On the other side of that, when I write a novel or a short story, I’m still seeing the movie play out in my head, but the story I’m writing is me telling you what that movie looks like. I’m going to tell you all the details you need to hear in order to get the story the way I want you to get it. I know you’re not going to get everything. That’s just how it goes. But I’m going to give you the important details and let you fill in the rest. It’s still my movie, and you’re seeing it mostly the way I wanted you to.

 

Selene: Your bio mentions you returned to school relatively late, and eventually obtained two film degrees. What was it like going back to school “late,” if that means you attended as a mature student? Do you find you use what you learned in your writing process?

 

Andy: I was in my late-20s when I went back to school for film. I was years older than most of the people in the program. It wasn’t that much of an issue, especially among film geeks. We’ve all seen Lynch and Kurosawa and Citizen Kane and all those movies that appear on all of the “greatest films” lists. Age didn’t really enter into it except when you’re trying to market to a specific audience.

I definitely use what I learned in my film classes. Setting the mood of a scene is exceptionally important. Film and prose are both, at least in my case, character-driven. Ideas translate very well between the two media, the only thing that really changes is the execution.

 

Selene: Let’s talk about setting. You live in Michigan, and your story in Tales of Horror On Halloween Night was set in Detroit. Do you “write what you know” with your settings, or do you like to explore stories set in different places?

 

Andy: I prefer to piecemeal my stories. I take a little of what I know and a lot of what I want to say, and I try to find a happy balance between the two. There’s very little of what I know in The Nain Rouge Incident, except that I really wanted to play with some Detroit legends, so this seemed like a really good place to start. Really, I’m combining a couple of pieces of Detroit folklore: the Nain Rouge and Devil’s Night. They worked really well together – at least I felt so. The story is also a period piece set in early-century Detroit. I have done very little historical research, but I also feel like that isn’t as necessary for the kinds of stories I write as it might be for some other writers.

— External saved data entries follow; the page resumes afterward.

(* ===== verification/Insights.v ===== *)
(** * Insights: a run of [PageInsights] against a server of time windows

    The insights endpoint answers a request for the window [since, until]
    with the values of that window and a [next] link to the window of the
    same length that follows it.  The server always has such a link: it is
    the stall rule of [PageInsights.get_next_page_token]
    ([Window.window_stalled]) that ends the loop.  This file runs the
    loop of [Engine] against that server ([World.request_records_against]):

    - [request_int] is the [since] or [until] the server reads in a request:
      a number in the first request, the first text of a list in a request
      made from a link; [request_window] is the pair of them;
    - [serve_insights] is the server, [window_link] the link it writes;
    - [clamped] is the [until] of a request made from a link,
      [next_window] the window asked for after a window, if any, and
      [windows_from] the windows asked for in a run, as functions of the
      clock and of the first window alone;
    - [windows_left] counts the windows of [Params.window_span] seconds
      between a [since] and two days before now: the measure of the loop;
    - [insights_setting] says what is assumed of the partition (a page id, a
      cursor), of the parameters the links repeat (values that are not
      blank, under names that differ) and of the values (the flattener runs
      to its end on every window).

    The theorems: the run finishes, without a warning, after at most
    [windows_left now cursor + 1] requests; the windows it asks for are
    [windows_from], and its rows are the rows of these windows in order.
    The stall rule also drops a link whose window starts long before now
    when the window would end within two days after now: the run then ends
    after its first window and leaves the values up to now unread. *)

From Stdlib Require Import List String ZArith Bool Lia.
From stdpp Require Import base tactics list.
From S2P Require Import Prelude PyDict PyValue Streams Url Quote Params Window Flatten Redact.
From S2P Require Import Engine Link World.
Import ListNotations.

Set Default Proof Using "Type".
Local Open Scope string_scope.
Local Open Scope list_scope.
Local Open Scope Z_scope.

Definition request_int (req : request) (k : string) : option Z :=
  match dict_get k (req_params req) with
  | Some (VInt n) => Some n
  | Some (VList (VStr v :: _)) =>
      match py_int_of_string v with
      | Ok n => Some n
      | Err _ => None
      end
  | _ => None
  end.

Definition request_window (req : request) : option Z * option Z :=
  (request_int req "since", request_int req "until").

(** The windows of [window_span] seconds from [since] to two days before
    [now]. *)
Definition windows_left (now since : Z) : nat :=
  Z.to_nat ((now - two_days - since) / window_span).

(** The [until] of a request made from a link whose [until] is given:
    [str(time-day)] if [int(until) > time]. *)
Definition clamped (now until : Z) : Z :=
  if until >? now then now - one_day else until.

(** The window asked for after the window [w]: the server links [w] to
    the window of the same length that starts where [w] ends; the loop drops
    a stalled link and cuts the window of a link it follows. *)
Definition next_window (now : Z) (w : Z * Z) : option (Z * Z) :=
  let '(since, until) := w in
  let until' := until + (until - since) in
  if window_stalled now until until' then None else Some (until, clamped now until').

(** The windows asked for in at most [fuel] turns that start with [w]. *)
Fixpoint windows_from (fuel : nat) (now : Z) (w : Z * Z) : list (Z * Z) :=
  match fuel with
  | O => []
  | S fuel' =>
      w :: match next_window now w with
           | Some w' => windows_from fuel' now w'
           | None => []
           end
  end.

Section Server.
Context (page : string) (base : list (string * string)) (data : Z -> Z -> list pyval).

(** The parameters of a link: those every link repeats, then the window. *)
Definition window_params (since until : Z) : list (string * string) :=
  base ++ [("since", py_str_of_int since); ("until", py_str_of_int until)].

Definition window_link (since until : Z) : string :=
  next_link PageInsights page (window_params since until).

(** The answer to a request: the values of its window, linked to the
    window of the same length that starts where it ends. *)
Definition serve_insights (req : request) : res response :=
  match request_window req with
  | (Some since, Some until) =>
      Ok (page_with_next (data since until)
            (VStr (window_link until (until + (until - since)))))
  | _ => Err RequestError
  end.

Definition insights_world (now : Z) : world :=
  {| clock_request := fun _ => now;
     send := fun _ => serve_insights;
     clock_next := fun _ => now |}.

(** The token the window [since, until] leaves: the link of the answer,
    unless the link's window is stalled. *)
Definition token_after (now since until : Z) : pyval :=
  if window_stalled now until (until + (until - since)) then VNone
  else VStr (window_link until (until + (until - since))).

(** The window a turn asks for, by the token it starts with: without a
    token, the first window after the cursor; with the link to a window of
    [window_span] seconds that starts more than two days ago, that window,
    cut if it ends after now. *)
Definition asks_window (now cursor : Z) (token : pyval) (since until : Z) : Prop :=
  (token = VNone /\ since = cursor /\ until = first_until now cursor) \/
  (token = VStr (window_link since (since + window_span)) /\
   since < now - two_days /\ until = clamped now (since + window_span)).

(** The rows of the given windows, as [PageInsights] flattens them. *)
Definition rows_of_windows (self : stream_self) (ws : list (Z * Z)) : list pyval :=
  flat_map (fun w => rows_of (parse_response PageInsights self
                                (page_without_next (data (fst w) (snd w))))) ws.

Record insights_setting (starting_timestamp : pyval -> option Z)
    (self : stream_self) (partition : pyval) (cursor : Z) : Prop := {
  is_partition : py_getitem partition "page_id" = Ok (VStr page);
  is_cursor : starting_timestamp partition = Some cursor;
  is_page : plain page = true;
  is_base : kept_query base = true;
  is_names : dict_wf (base ++ [("since", ""); ("until", "")]);
  is_data : forall since until,
    outcome_of (parse_response PageInsights (set_page_id self (VStr page))
                  (page_without_next (data since until))) = Ok tt;
}.

End Server.

(** A page whose cursor is 20 000 000 seconds (231 days) old, the
    parameters its links repeat, and a server with one value per window. *)
Definition example_now : Z := 1700000000.

Definition example_cursor : Z := 1680000000.

Definition example_insights_base : list (string * string) :=
  [("access_token", "TOKEN123"); ("metric", "page_fans,page_views")].

Definition example_values (since until : Z) : list pyval :=
  [VDict [("name", VStr "page_fans"); ("period", VStr "day");
          ("title", VStr "Fans"); ("id", VStr "123/insights/page_fans/day");
          ("values", VList [VDict [("value", VInt (until - since));
                                   ("end_time", VStr (py_str_of_int until))]])]].

Definition example_insights_world : world :=
  insights_world "123" example_insights_base example_values example_now.

(** ** The windows *)

Lemma windows_left_lt now since :
  since + window_span < now - two_days ->
  (windows_left now (since + window_span) < windows_left now since)%nat.
Proof.
  unfold windows_left, window_span, two_days. intros H.
  apply Z2Nat.inj_lt; Z.div_mod_to_equations; lia.
Qed.

Lemma clamped_le_now now until : clamped now until <= now.
Proof. unfold clamped, one_day. case_match; lia. Qed.

(** A window asked for after another starts where that one ends, and does
    not end after now. *)
Lemma next_window_spec now since until w' :
  next_window now (since, until) = Some w' ->
  fst w' = until /\ snd w' <= now /\ until < now - two_days.
Proof.
  unfold next_window. destruct (window_stalled now until _) eqn:Hst; [done|].
  intros [= <-]. apply not_true_iff_false in Hst. rewrite window_stalled_spec in Hst.
  split_and!; [done | apply clamped_le_now | lia].
Qed.

(** A window whose link the rule drops is the last. *)
Lemma windows_from_stalled fuel now w n :
  (n < fuel)%nat -> next_window now w = None -> windows_from fuel now w = [w].
Proof. destruct fuel; [lia|]. intros _ Hn. cbn [windows_from]. by rewrite Hn. Qed.

Section ServerFacts.
Context (starting_timestamp : pyval -> option Z).
#[local] Instance insights_sdk : Sdk := urllib_sdk starting_timestamp.
Context (page : string) (base : list (string * string)) (data : Z -> Z -> list pyval).
Context (now cursor : Z) (self : stream_self) (partition : pyval).
Hypothesis Hset : insights_setting page base data starting_timestamp self partition cursor.

Local Abbreviation ops := (@stream_ops insights_sdk PageInsights).
Local Abbreviation w := (insights_world page base data now).
Local Abbreviation self' := (set_page_id self (VStr page)).
Local Abbreviation link := (window_link page base).

(** ** The links *)

Lemma base_no_window k : k = "since" \/ k = "until" -> dict_get k base = None.
Proof using Hset.
  intros Hk. apply dict_get_None. pose proof (is_names _ _ _ _ _ _ _ Hset) as Hnd.
  unfold dict_wf, dict_keys in Hnd. rewrite fmap_app in Hnd.
  apply NoDup_app in Hnd as (_ & Hnot & _). intros Hin. apply (Hnot _ Hin).
  destruct Hk as [-> | ->]; cbn; rewrite !elem_of_cons; auto.
Qed.

Lemma window_params_wf since until : dict_wf (window_params base since until).
Proof using Hset.
  pose proof (is_names _ _ _ _ _ _ _ Hset) as Hnd.
  unfold window_params, dict_wf, dict_keys in *. by rewrite fmap_app in *.
Qed.

Lemma window_params_kept since until :
  kept_query (window_params base since until) = true.
Proof using Hset.
  pose proof (is_base _ _ _ _ _ _ _ Hset) as Hb.
  destruct (py_str_of_int_plain since) as [_ Hs], (py_str_of_int_plain until) as [_ Hu].
  unfold window_params, kept_query in *. rewrite forallb_app, Hb.
  cbn [forallb]. unfold kept_pair. cbn [fst snd].
  by destruct (py_str_of_int since), (py_str_of_int until).
Qed.

Lemma window_params_since since until :
  dict_get "since" (window_params base since until) = Some (py_str_of_int since).
Proof using Hset. unfold window_params. by rewrite dict_get_app, base_no_window by auto. Qed.

Lemma window_params_until since until :
  dict_get "until" (window_params base since until) = Some (py_str_of_int until).
Proof using Hset. unfold window_params. by rewrite dict_get_app, base_no_window by auto. Qed.

(** Links to windows that start at different times are different texts. *)
Lemma window_link_inj since until since' until' :
  VStr (link since until) = VStr (link since' until') -> since = since'.
Proof using Hset.
  intros Htok. assert (link since until = link since' until') as Heq by congruence.
  apply next_link_inj in Heq;
    [|by apply Hset | by apply window_params_kept | by apply window_params_kept].
  apply app_inj_1 in Heq as [_ [= Heq _]]; [|done]. by apply py_str_of_int_inj.
Qed.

I’m not writing for accuracy, I’m writing for entertainment, so I tend to cobble a lot of information together for my stories, settings, and characters, and a majority of it gets thrown out because it’s extraneous. There’s no place to fit it in without cramming it, so I leave it on the cutting room floor.

 

Selene: What about characters? What kinds of characters do you like to write about, and how do you come up with their personalities and choices?

 

Andy: I write what I want to read, so a lot of these characters that I am coming up with I either think are underrepresented in the stuff I am reading, or I think there is a really cool idea for a character and I try to build a story around them.

I have a lot of fun writing 20-somethings. I like putting that youthful lens on the world and trying to see it with that same frame of reference I had when I was just starting to figure things out. There’s a lot of room for bold assumptions and terrible mistakes and everything seems so much more drastic when you’re in that grouping. The highs are higher and the lows are lower, and it just makes for more compelling characters.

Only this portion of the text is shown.